For Bostrom, the very purpose of “humanity” is so transparently to engineer a “posthumanity” that he can use the second term as a synonym for the first. This is not an oversight but the key to his appeal in Silicon Valley: the belief that the grandest task before technologists is not to engineer prosperity and well-being for humanity but to build a kind of portal through which we might pass into another, possibly eternal kind of existence, a technological rapture in which conceivably many—the billions lacking access to broadband, to begin with—would be left behind.

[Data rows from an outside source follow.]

(** The frames between the aligned start and the end of a region. *)
Lemma max_block_region r lo q : 0 <= start_address r ->
  lo * PAGE_SIZE = round_up (start_address r) (2 ^ 22) ->
  in_max_block lo ((start_address r + rsize r) / PAGE_SIZE) q <-> region_block r q.
Proof.
  intros H1 Hlo. unfold in_max_block, region_block. change (2 ^ MAX_ORDER) with 1024.
  unfold PAGE_SIZE in *. pose proof (round_up_spec (start_address r) (2 ^ 22) ltac:(lia)) as [Hr1 Hr2].
  split; intros (b & Hb & Hx & Hy & Hz); exists b; (split; [done|]).
  - split; [lia|]. split; [|lia].
    pose proof (Z.mul_div_le (start_address r + rsize r) 4096 ltac:(lia)). nia.
  - assert (round_up (start_address r) (2 ^ 22) <= b * 4096).
    { apply round_up_least; [lia|lia|]. apply Z.mod_divide in Hb as [u ->]; [|lia].
      replace (u * 1024 * 4096) with (u * 2 ^ 22) by lia. apply Z.mod_mul. lia. }
    split; [lia|]. split; [|lia]. apply Z.div_le_lower_bound; lia.
Qed.

Lemma populate_free_region_spec s r : wf s -> region_ok r -> start_address r + 2 ^ 22 < 2 ^ 64 ->
  (forall q, page_inside r q ->
     base_page s <= q < base_page s + total_pages s /\ st s q <> Some Kernel) ->
  (forall p o, block s p o -> (p + 2 ^ o) * PAGE_SIZE <= start_address r) ->
  exists s', populate_free_region s r = Return s' /\ wf s' /\
    (forall q, free_page s' q <-> free_page s q \/ region_block r q) /\
    base_page s' = base_page s /\ total_pages s' = total_pages s /\
    (forall p o, block s' p o -> block s p o \/
       start_address r <= p * PAGE_SIZE /\ (p + 2 ^ o) * PAGE_SIZE <= start_address r + rsize r) /\
    (forall q, st s' q = Some Kernel -> st s q = Some Kernel).
Proof.
  intros W Hr Hmax Hav Hblk. unfold populate_free_region.
  change (ushl 1 (MAX_ORDER + PAGE_SHIFT)) with (2 ^ 22).
  rewrite align_up_pow2 by rsolve. ostep. rewrite end_address_eq by done. rewrite !to_pfn_eq.
  destruct (round_up_spec (start_address r) (2 ^ 22) ltac:(lia)) as [Ha1 Ha2].
  set (al := round_up _ _) in *.
  assert (Hal : exists lo, al = lo * PAGE_SIZE /\ lo mod 2 ^ MAX_ORDER = 0).
  { apply Z.mod_divide in Ha2 as [u Hu]; [|lia]. exists (u * 1024). rewrite Hu.
    change (2 ^ MAX_ORDER) with 1024. unfold PAGE_SIZE. split; [lia|apply Z.mod_mul; lia]. }
  destruct Hal as (lo & Hlo & Hlom).
  assert (Hbl : forall q, in_max_block lo ((start_address r + rsize r) / PAGE_SIZE) q
    <-> region_block r q) by (intros; apply max_block_region; [rsolve|done]).
  pose proof (Z.mul_div_le (start_address r + rsize r) PAGE_SIZE ltac:(done)) as Hdiv.
  destruct (Z.geb_spec al (start_address r + rsize r)) as [Hge|Hlt].
  { exists s. do 2 (split; [done|]). split; [|repeat (split; [done|]); auto].
    intros q. split; [auto|]. intros [?|Hq]; [done|]. apply Hbl in Hq as (b & Hb & ? & ? & ?).
    change (2 ^ MAX_ORDER) with 1024 in *. unfold PAGE_SIZE in *. nia. }
  rewrite Hlo, Z.div_mul by done. set (hi := (start_address r + rsize r) / PAGE_SIZE) in *.
  unfold region_ok in Hr. unfold PAGE_SIZE in *.
  destruct (populate_blocks_spec (S (Z.to_nat (hi - lo))) s lo hi W)
    as (s' & E & W' & P' & B' & T' & K' & S'); [done|lia..| | |lia|].
  - intros q Hq. apply Hav. unfold page_inside, PAGE_SIZE. lia.
  - intros p o Hp. specialize (Hblk p o Hp). left. lia.
  - exists s'. do 2 (split; [done|]). split; [intros q; by rewrite P', Hbl|].
    do 2 (split; [done|]). split; [|done].
    intros p o Hp. destruct (K' p o Hp) as [?|?]; [auto|]. right. lia.
Qed.

Definition ascending (rs : list MemoryRegion) : Prop :=
  StronglySorted (fun x y => start_address x + rsize x <= start_address y) rs.
Lemma choose_region_err mm req len e : mm_wf mm -> 0 < len -> request_ok req len ->
  choose_region mm req len = Err e -> refused mm req len.
Proof.
  intros Hwf Hlen Hreq. unfold choose_region, refused. destruct req as [|address|address po]; simpl.
  - by destruct (find_free_region mm len).
  - bcase; [done|]. by destruct (find_free_region mm len).
  - destruct (is_page_aligned address) eqn:Ea; simpl.
    2: { intros _. left. intros E%is_page_aligned_spec. congruence. }
    destruct po; simpl; [done|]. destruct (is_region_free _ _) eqn:E; simpl; [done|]. intros _.
    right. split; [done|]. simpl in Hreq.
    destruct (fresh_or_mapped mm (mkRegion address len) Hwf Hlen) as [Hf|]; [|done].
    apply is_region_free_spec in Hf; [congruence|done|unfold region_ok; simpl; lia|done].
Qed.

Lemma do_unmap_fresh mm r nv : mm_wf mm -> aligned_region r -> fresh (vmas mm) r ->
  do_unmap_region mm r nv = Return (Ok [], mm).
Proof.
  intros Hwf Hr Hf. destruct (affected_spec mm r Hwf Hr) as [_ Ha]. unfold do_unmap_region.
  destruct (affected_vmas _ _ _) as [|v l] eqn:E; [done|].
  destruct (proj1 (Ha v) ltac:(by left)) as (Hin & ? & ?). specialize (Hf _ _ Hin). lia.
Qed.

(** Inserting where nothing is mapped leaves the page tables alone. *)
Lemma insert_fresh_as mm v mm' : mm_wf mm -> area_wf v -> fresh (vmas mm) (region v) ->
  insert_and_merge mm v = Return mm' -> address_space mm' = address_space mm.
Proof.
  intros Hwf Hv Hf. unfold insert_and_merge. rewrite do_unmap_fresh by (done || apply Hv). ostep.
  destruct (merge_vma_spec mm v Hwf Hv Hf) as (mm1 & -> & As & _). by intros [= <-].
Qed.

Lemma insert_inv mm v : mm_wf mm -> area_wf v ->
  tables_but mm (page_for (region v) (Some v)) ->
  exists mm', insert_and_merge mm v = Return mm' /\ mm_inv mm' /\
    forall a, if decide (a ∈ region v)
              then exists v', find_vma mm' a = Some v' /\ same_at v v' a
              else unchanged_at mm mm' a.
Proof.
  intros Hwf Hv Ht. destruct (insert_and_merge_spec mm v Hwf Hv) as (mm' & E & W & U & T).
  exists mm'. split; [done|]. split; [split; [done|]; apply tables_but_ok, T|].
  - intros va i Hi. destruct (Ht va i Hi); auto.
  - intros a. specialize (U a). case_decide; [done|]. split; [done|].
    by apply (insert_outside _ _ _ Hwf Hv E).
Qed.

Lemma unchanged_trans mm1 mm2 mm3 a :
  unchanged_at mm1 mm2 a -> unchanged_at mm2 mm3 a -> unchanged_at mm1 mm3 a.
Proof. intros [A1 T1] [A2 T2]. split; [by eapply agree_trans|congruence]. Qed.

Lemma page_round_up len : 0 <= len -> len + PAGE_SIZE < 2 ^ 64 ->
  checked_add len PAGE_MASK = Some (len + PAGE_MASK) /\
  Z.land (len + PAGE_MASK) (unot PAGE_MASK) = round_up len PAGE_SIZE.
Proof.
  intros H1 H2. unfold checked_add, PAGE_MASK, PAGE_SIZE in *.
  rewrite (proj2 (Z.ltb_lt _ _)) by lia. split; [done|].
  change (unot (4096 - 1)) with (unot (2 ^ 12 - 1)).
  rewrite land_unot_ones by (unfold usize_ok; lia). unfold round_up. done.
Qed.
(** The outcome of a successful mapping of [len] bytes at [addr]. *)
Definition mapped_at mm mm' (req : AddressRequest) (r : MemoryRegion) (k : VMAreaKind)
    (perms : VMAPermissions) (replace : bool) : Prop :=
  start_address r mod PAGE_SIZE = 0 /\ honours mm req r /\
  forall a, if decide (a ∈ r) then
              (exists v', find_vma mm' a = Some v' /\ same_at (vma_new r k perms) v' a) /\
              (replace = true -> as_translate (address_space mm') a = None)
            else unchanged_at mm mm' a.

Lemma same_at_name v nm v' a : same_at (set_name v nm) v' a -> same_at v v' a.
Proof. done. Qed.

Lemma mmap_insert mm req r k perms nm (replace : bool) : mm_inv mm -> aligned_region r ->
  kind_span k (rsize r) -> honours mm req r ->
  exists pages mm1 mm',
    (if replace then do_unmap_region mm r None else Return (Ok [], mm)) = Return (Ok pages, mm1) /\
    insert_and_merge mm1 (set_name (vma_new r k perms) nm) = Return mm' /\ mm_inv mm' /\
    (replace = true \/ (forall a, a ∈ r -> find_vma mm a = None) ->
       address_space mm' = address_space mm1) /\
    mapped_at mm mm' req r k perms replace.
Proof.
  intros Hinv Hr Hk Hh. set (v := set_name (vma_new r k perms) nm).
  assert (Hv : area_wf v) by (split; [done|]; by destruct k).
  assert (Hpre : exists pages mm1,
    (if replace then do_unmap_region mm r None else Return (Ok [], mm)) = Return (Ok pages, mm1) /\
    mm_inv mm1 /\ (forall a, ~ a ∈ r -> unchanged_at mm mm1 a) /\
    (replace = true \/ (forall a, a ∈ r -> find_vma mm a = None) ->
       forall a, a ∈ r -> find_vma mm1 a = None)).
  { destruct replace.
    - destruct (do_unmap_inv mm r Hinv Hr) as (ps & mm1 & E & I1 & U). exists ps, mm1.
      do 2 (split; [done|]). split; [|intros _]; intros a Ha; specialize (U a); by case_decide.
    - eexists _, _. do 2 (split; [done|]). split; [intros a _; apply unchanged_refl|].
      by intros [?|?]. }
  destruct Hpre as (pages & mm1 & E & I1 & U1 & N1).
  destruct (insert_inv mm1 v (proj1 I1) Hv) as (mm' & E' & I' & U'); [apply tables_ok_but, I1|].
  assert (As : replace = true \/ (forall a, a ∈ r -> find_vma mm a = None) ->
    address_space mm' = address_space mm1).
  { intros Hrep. specialize (N1 Hrep). apply (insert_fresh_as mm1 v); [apply I1|done| |done].
    apply fresh_spec; [apply I1|apply Hr|exact N1]. }
  exists pages, mm1, mm'. do 4 (split; [done|]). split; [apply Hr|]. split; [done|].
  intros a. specialize (U' a). change (region v) with r in U'. case_decide as Ha.
  - split; [done|]. intros Hrep. rewrite As by auto. apply no_area_no_page; [done|]. by apply N1; auto.
  - eapply unchanged_trans; [by apply U1|done].
Qed.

It would be very hard, after all, to upload your brain to the cloud when you’re buying pay-as-you-go data by the SIM card.
The world that would be left behind is the one being presently pummeled by climate change. And Bostrom isn’t alone, of course, in identifying that risk as species-wide. There are the thousands, perhaps hundreds of thousands, of scientists now seeming to scream daily, with each extreme-weather event and new research paper, for the attention of lay readers; and no more hysterical a figure than Barack Obama was fond of using the phrase “existential threat.” And yet it is perhaps a sign of our culture’s heliotropism toward technology that aside perhaps from proposals to colonize other planets, and visions of technology liberating humans from most biological or environmental needs, we have not yet developed anything close to a religion of meaning around climate change that might comfort us, or give us purpose, in the face of possible annihilation.